"That chap Hoffman couldn't lift a hundredweight now," he chuckled. "I'll take him 'on' when he's had a bit of sleep—the only chance I'll get," and he gurgled and croaked with laughter. "He don't exactly give himself away, does he, Truscott? Couldn't get him to suggest a single thing."
"I told him not to, sir," I said, smiling.
"Umph! Think 'Old Lest' an obstinate old fool, do you? Think you know 'Old Lest' better'n he knows himself, do you? That's the worst of having a commander who's been shipmates for seven years. Umph!" And he glared at me, and was in a grand humour.
As a matter of fact, there were several reasons which made it inconvenient to leave so hurriedly. For one thing, we were, as you know, very shorthanded, and for another, we expected the gunboats to return at any moment with their tenders, and it would, at the best, be a tedious business to call them all in. Fortunately we met the old Huan Min pounding back to Tinghai for more coal; judging by the smoke she made she seemed to grind it into dust and then blow it up her funnel.

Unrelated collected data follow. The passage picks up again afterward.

(** * Grafana dashboard exporter: a shallow embedding

    Source: [posts/工具箱/grafana/export-grafana-dashboards.py], class
    [GrafanaExporter].

    Modelling conventions.
    - A Python [str] is the list of its Unicode code points ([len] counts
      code points, so does [length] here).
    - The value returned by [response.json()] is a [json]; Python's [None]
      is [JNull].  A dict is the list of its items (keys distinct), in
      insertion order.  JSON numbers are the integers.
    - Methods run in a state-and-exception monad [M].  The state logs the
      HTTP calls and the [time.sleep] calls and holds the file store; the
      environment [Env] holds what the program cannot control: the answer
      of the server to the k-th HTTP call and the clock.
    - File-system calls act on a store keyed by resolved paths; failures
      of the operating system (permissions, name limits, a missing parent
      directory) are outside the model.
    - Console output is not modelled, but an expression evaluated for a
      [print] is, when it can raise. *)

From Stdlib Require Import ZArith String Ascii DecimalString Lia.
From stdpp Require Import base decidable option list gmap.

Set Warnings "-register-all".
Open Scope Z_scope.

(** ** Strings *)

Definition str := list N.

(** An ASCII literal of the source. *)
Definition lit (s : string) : str :=
  (fun a => N_of_ascii a) <$> list_ascii_of_string s.

(** [str(n)] for an [int]. *)
Definition str_of_int (n : Z) : str := lit (NilZero.string_of_int (Z.to_int n)).

(** [c.upper()] on the ASCII letters.  The source only compares the result
    with 'GET' and 'POST', and every call in the program passes 'GET';
    the letters outside ASCII that Python maps to ASCII ones are left as
    they are. *)
Definition upper_char (c : N) : N :=
  if ((97 <=? c) && (c <=? 122))%N then (c - 32)%N else c.

Definition upper (s : str) : str := upper_char <$> s.
(** * Statement normalisation and categorisation pipeline

  A shallow embedding of the spreadsheet and PDF statement processors
  ([excel_processor.py], [pdf_processor.py]): the keyword categorisers,
  the header detector, the date normaliser, the per-row transaction
  builder and the batched AI re-categoriser, together with the
  properties the specification states about them. *)

From Stdlib Require Import ZArith QArith Qabs Ascii String List Lia Lqa Bool.
From Stdlib Require Import Numbers.DecimalString.
From stdpp Require Import base option list strings gmap.

Local Open Scope string_scope.
Local Open Scope list_scope.

(** ** Python string primitives

  Strings are sequences of characters; the primitives below follow the
  behaviour of the Python [str] methods the processors call on texts of
  ASCII characters ([is_ascii]).  Outside ASCII Python does more: [\d],
  [int] and [isdigit] accept every Unicode decimal digit, [strip] and
  [split] remove every Unicode space, and [upper] and [lower] map letters
  of other alphabets, some to more than one character.  A statement that
  depends on what a primitive does to such a character is stated for
  ASCII texts. *)
Module Py.

(** The text holds ASCII characters only ([s.isascii()]). *)
Fixpoint is_ascii (s : string) : bool :=
  match s with
  | EmptyString => true
  | String c r => (nat_of_ascii c <? 128)%nat && is_ascii r
  end.

Definition is_upper (c : ascii) : bool :=
  let n := nat_of_ascii c in (65 <=? n)%nat && (n <=? 90)%nat.

Definition is_lower (c : ascii) : bool :=
  let n := nat_of_ascii c in (97 <=? n)%nat && (n <=? 122)%nat.

(** [c.isdigit()], and what [\d] matches, for an ASCII character: the
    digits 0 to 9. *)
Definition is_digit (c : ascii) : bool :=
  let n := nat_of_ascii c in (48 <=? n)%nat && (n <=? 57)%nat.

(** [c.isspace()] for an ASCII character, which is also what [strip] and
    [split] remove of ASCII: TAB, LF, VT, FF, CR, FS, GS, RS, US and the
    space. *)
Definition is_space (c : ascii) : bool :=
  let n := nat_of_ascii c in
  ((9 <=? n)%nat && (n <=? 13)%nat) || ((28 <=? n)%nat && (n <=? 32)%nat).

(** [c.lower()] and [c.upper()] for an ASCII character: the 26 letters
    change case, every other ASCII character is kept. *)
Definition lower_char (c : ascii) : ascii :=
  if is_upper c then ascii_of_nat (nat_of_ascii c + 32) else c.

Definition upper_char (c : ascii) : ascii :=
  if is_lower c then ascii_of_nat (nat_of_ascii c - 32) else c.

Fixpoint map_chars (f : ascii -> ascii) (s : string) : string :=
  match s with
  | EmptyString => EmptyString
  | String c r => String (f c) (map_chars f r)
  end.

(** [s.lower()] and [s.upper()]. *)
Definition lower (s : string) : string := map_chars lower_char s.
Definition upper (s : string) : string := map_chars upper_char s.

(** [s.lstrip()], [s.rstrip()] and [s.strip()]. *)
Fixpoint lstrip (s : string) : string :=
  match s with
  | EmptyString => EmptyString
  | String c r => if is_space c then lstrip r else s
  end.

Fixpoint rstrip (s : string) : string :=
  match s with
  | EmptyString => EmptyString
  | String c r =>
      match rstrip r with
      | EmptyString => if is_space c then EmptyString else String c EmptyString
      | r' => String c r'
      end
  end.

Definition strip (s : string) : string := rstrip (lstrip s).

(** [s.startswith(p)]. *)
Fixpoint startswith (p s : string) : bool :=
  match p, s with
  | EmptyString, _ => true
  | String a p', String b s' => if Ascii.eqb a b then startswith p' s' else false
  | String _ _, EmptyString => false
  end.

(** [kw in s]: [kw] occurs in [s] as a contiguous substring. *)
Fixpoint contains (kw s : string) : bool :=
  startswith kw s ||
  match s with
  | EmptyString => false
  | String _ r => contains kw r
  end.

(** [any(w in s for w in words)]. *)
Definition any_in (words : list string) (s : string) : bool :=
  existsb (fun w => contains w s) words.

(** [s[n:]]. *)
Fixpoint drop (n : nat) (s : string) : string :=
  match n, s with
  | O, _ => s
  | S n', String _ r => drop n' r
  | S _, EmptyString => EmptyString
  end.

(** [s[:n]]. *)
Fixpoint take (n : nat) (s : string) : string :=
  match n, s with
  | S n', String c r => String c (take n' r)
  | _, _ => EmptyString
  end.

(** [s[-n:]] for [n > 0]. *)
Definition take_last (n : nat) (s : string) : string :=
  drop (String.length s - n) s.

(** [s.replace(old, new)] for a non-empty [old]: left to right,
    non-overlapping.  The fuel is the length of [s]. *)
Fixpoint replace_fuel (fuel : nat) (old new s : string) : string :=
  match fuel with
  | O => s
  | S fuel' =>
      match s with
      | EmptyString => EmptyString
      | String c r =>
          if startswith old s
          then new +:+ replace_fuel fuel' old new (drop (String.length old) s)
          else String c (replace_fuel fuel' old new r)
      end
  end.

Definition replace (old new s : string) : string :=
  replace_fuel (String.length s) old new s.

(** [s.split(' ')[0]]: the text before the first space. *)
Fixpoint split_first (s : string) : string :=
  match s with
  | EmptyString => EmptyString
  | String c r => if Ascii.eqb c " " then EmptyString else String c (split_first r)
  end.

(** [len(s.split())]: the number of maximal runs of non-space characters. *)
Fixpoint count_words_from (in_word : bool) (s : string) : nat :=
  match s with
  | EmptyString => 0
  | String c r =>
      if is_space c then count_words_from false r
      else if in_word then count_words_from true r
      else S (count_words_from true r)
  end.

Definition count_words (s : string) : nat := count_words_from false s.

(** [s.zfill(2)] on a string of digits. *)
Definition zfill2 (s : string) : string :=
  match String.length s with
  | 0 => "00"
  | 1 => "0" +:+ s
  | _ => s
  end.

(** [all(c.isdigit() for c in s)]. *)
Fixpoint all_digits (s : string) : bool :=
  match s with
  | EmptyString => true
  | String c r => is_digit c && all_digits r
  end.

(** [any(c.isdigit() for c in s)]. *)
Fixpoint any_digit (s : string) : bool :=
  match s with
  | EmptyString => false
  | String c r => is_digit c || any_digit r
  end.

(** [sep.join(parts)]. *)
Fixpoint join (sep : string) (parts : list string) : string :=
  match parts with
  | [] => EmptyString
  | [p] => p
  | p :: rest => p +:+ sep +:+ join sep rest
  end.

(** [str(n)] for a non-negative integer. *)
Definition str_nat (n : nat) : string := NilZero.string_of_uint (Nat.to_uint n).

(** [str(z)] for an integer. *)
Definition str_Z (z : Z) : string :=
  if (z <? 0)%Z then "-" +:+ str_nat (Z.to_nat (- z)) else str_nat (Z.to_nat z).
(** Child 7 has been reaped already; process 9 runs but is nobody's child. *)
Definition table_without_children : gmap positive OS.Proc :=
  {[ 9%positive := {| OS.child := false; OS.state := OS.Running 4194304 |} ]}.

Definition paused_worker : Worker.t :=
  (Worker.__init__ 1 None None (Qmake 200 1) (Qmake 300 1) (Some 5) (Some 2)
     None).1.

(** The first [fork] yields child 8, which is gone from the process table
    by the second pass; the second [fork] fails. *)
Definition world_second_fork_fails : Manager.World :=
  {| Manager.fork := fun n =>
       match n with O => Manager.ForkParent 8 0 | S _ => Manager.ForkError end;
     Manager.between := fun _ os => delete 8%positive os;
     Manager.pre_signal := false;
     Manager.signalled := fun _ => false;
     Manager.kill_denied := fun _ => false |}.

(** ** Reading results and traces *)

(** The worker object and the trace a piece of worker code ends with. *)
Definition exit_self (r : Worker.Exit) : Worker.t :=
  match r with
  | Worker.Returned self _ => self
  | Worker.Propagated _ self _ => self
  end.

Definition exit_trace (r : Worker.Exit) : list Event :=
  match r with
  | Worker.Returned _ tr => tr
  | Worker.Propagated _ _ tr => tr
  end.

Definition step_trace (r : Worker.Step) : list Event :=
  match r with
  | Worker.Continue _ tr => tr
  | Worker.Return _ tr => tr
  | Worker.Propagate _ _ tr => tr
  end.

(** The state a manager step ends in. *)
Definition step_state (r : Manager.Step) : Manager.State :=
  match r with
  | Manager.Next st => st
  | Manager.InChild _ st => st
  | Manager.Raised _ st => st
  end.

(** Follows the alarm through a trace, starting armed or not: [None] when
    an alarm is armed while one is pending or a pause begins while one is
    pending, otherwise whether an alarm is pending at the end. *)
Fixpoint alarm_scan (armed : bool) (tr : list Event) : option bool :=
  match tr with
  | [] => Some armed
  | EvAlarm sec :: tr' =>
      if sec =? 0 then alarm_scan false tr'
      else if armed then None else alarm_scan true tr'
  | EvSleep _ :: tr' => if armed then None else alarm_scan false tr'
  | _ :: tr' => alarm_scan armed tr'
  end.


(** The unit of work calls [sys.exit(3)] on every call. *)
Definition world_sys_exit : Worker.World :=
  {| Worker.pre_signal := false;
     Worker.passes := fun _ =>
       {| Worker.outcome := Worker.Raises (SystemExit 3); Worker.duration := 1;
          Worker.signalled := false |} |}.

(** The unit of work raises TimeoutException by itself. *)
Definition world_raises_timeout : Worker.World :=
  {| Worker.pre_signal := false;
     Worker.passes := fun _ =>
       {| Worker.outcome := Worker.Raises TimeoutException; Worker.duration := 1;
          Worker.signalled := false |} |}.

(** A signal arrives before the first loop test. *)
Definition world_early_signal : Worker.World :=
  {| Worker.pre_signal := true;
     Worker.passes := fun _ =>
       {| Worker.outcome := Worker.Returns true; Worker.duration := 1;
          Worker.signalled := false |} |}.

(** Truthy returns, with a signal during the second pass. *)
Definition world_signal_at_pass_1 : Worker.World :=
  {| Worker.pre_signal := false;
     Worker.passes := fun k =>
       {| Worker.outcome := Worker.Returns true; Worker.duration := 1;
          Worker.signalled := (1 =? k)%nat |} |}.

(** The [n]-th [fork] yields pid [n + 10]; the manager is signalled during
    its first pass. *)
Definition world_forks_then_signal : Manager.World :=
  {| Manager.fork := fun n => Manager.ForkParent (Pos.of_nat (n + 10)) 0;
     Manager.between := fun _ os => os;
     Manager.pre_signal := false;
     Manager.signalled := fun k => (k =? 0)%nat;
     Manager.kill_denied := fun _ => false |}.


(** A worker whose hard limit is below its soft limit. *)
Definition inverted_worker : Worker.t :=
  (Worker.__init__ 1 None (Some 2) (Qmake 300 1) (Qmake 200 1) None None None).1.

(** Two slots: child 7 runs, pid 9 is somebody else's process. *)
Definition state_foreign_pid : Manager.State :=
  {| Manager.pids := {[ 0%nat := 7%positive; 1%nat := 9%positive ]};
     Manager.os := {[ 7%positive :=
                       {| OS.child := true; OS.state := OS.Running 1048576 |};
                     9%positive :=
                       {| OS.child := false; OS.state := OS.Running 4194304 |} ]};
     Manager.fork_calls := 2;
     Manager.trace := [] |}.

(** Two slots: child 7 is on record for the first one and is gone from the
    process table; the second has nothing on record. *)
Definition state_dead_slot : Manager.State :=
  {| Manager.pids := {[ 0%nat := 7%positive ]};
     Manager.os := ∅;
     Manager.fork_calls := 1;
     Manager.trace := [] |}.

(** * Properties *)

(** ** Traces *)

Lemma occurrences_app kind (tr evs : list Event) :
  occurrences kind (tr ++ evs) = (occurrences kind tr + occurrences kind evs)%nat.
Proof. unfold occurrences. by rewrite List.filter_app, length_app. Qed.

Lemma alarm_scan_app tr1 : forall armed tr2,
  alarm_scan armed (tr1 ++ tr2)
  = match alarm_scan armed tr1 with
    | Some armed' => alarm_scan armed' tr2
    | None => None
    end.
Proof.
  induction tr1 as [|e tr1 IH]; intros armed tr2; simpl; [done|].
  destruct e; try apply IH.
  - destruct (sec =? 0); [apply IH|]. destruct armed; [done | apply IH].
  - destruct armed; [done | apply IH].
Qed.

Lemma truthy_value o : truthy o = true -> (value o =? 0) = false.
Proof. destruct o as [z|]; simpl; [|done]. by destruct (z =? 0). Qed.


Lemma time_sleep_cases sec :
  time_sleep sec = inl [EvSleep sec]
  \/ sec < 0 /\ time_sleep sec = inr ValueError
  \/ 9223372036 < sec /\ time_sleep sec = inr OverflowError.
Proof.
  unfold time_sleep.
  destruct (Z.ltb_spec sec 0); [right; left; done|].
  destruct (Z.ltb_spec 9223372036 sec); [right; right; done | by left].
Qed.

We stopped her, and the Skipper sent on board to tell her Captain where the Vigilant was going, and to ask him to communicate with the other gunboats, and with the Omaha, which had gone off by herself.
Ching evidently wrote the letter which came back, promising to do this, and he sent a private one to his chum Lawrence to say that they were all immensely pleased to hear that there was a chance of rescuing the captives, and that the Huan Min would come along after us as soon as possible.
"He says that his shoulder is practically all right again now, sir. He's made a jolly sight less fuss about it than I should have done." Lawrence smiled when he'd finished reading this letter. "I wonder how much he cares whether we ever see Hobbs or Travers again? He doesn't hurry the old Huan Min round these islands to find them, I bet you anything you like, sir. He's hunting for Sally. He's simply head over heels in love with her."
"More power to his elbow," I said. "We all are, more or less."
We had left orders for the gunboats to follow us—left them with Macpherson the missionary, so felt sure that they would fetch up, sooner or later, even if the Huan Min missed them.
The island for which we were now steering was right away in the SE. corner of the archipelago, one of a group marked on the chart as the Hector Group (it was so named after a transport which was wrecked there in 1851).
It was there that Hobbs and his daughter were reported to be by Hoffman, and it took the Skipper but a very few minutes to determine that he would go there first and leave Travers till later.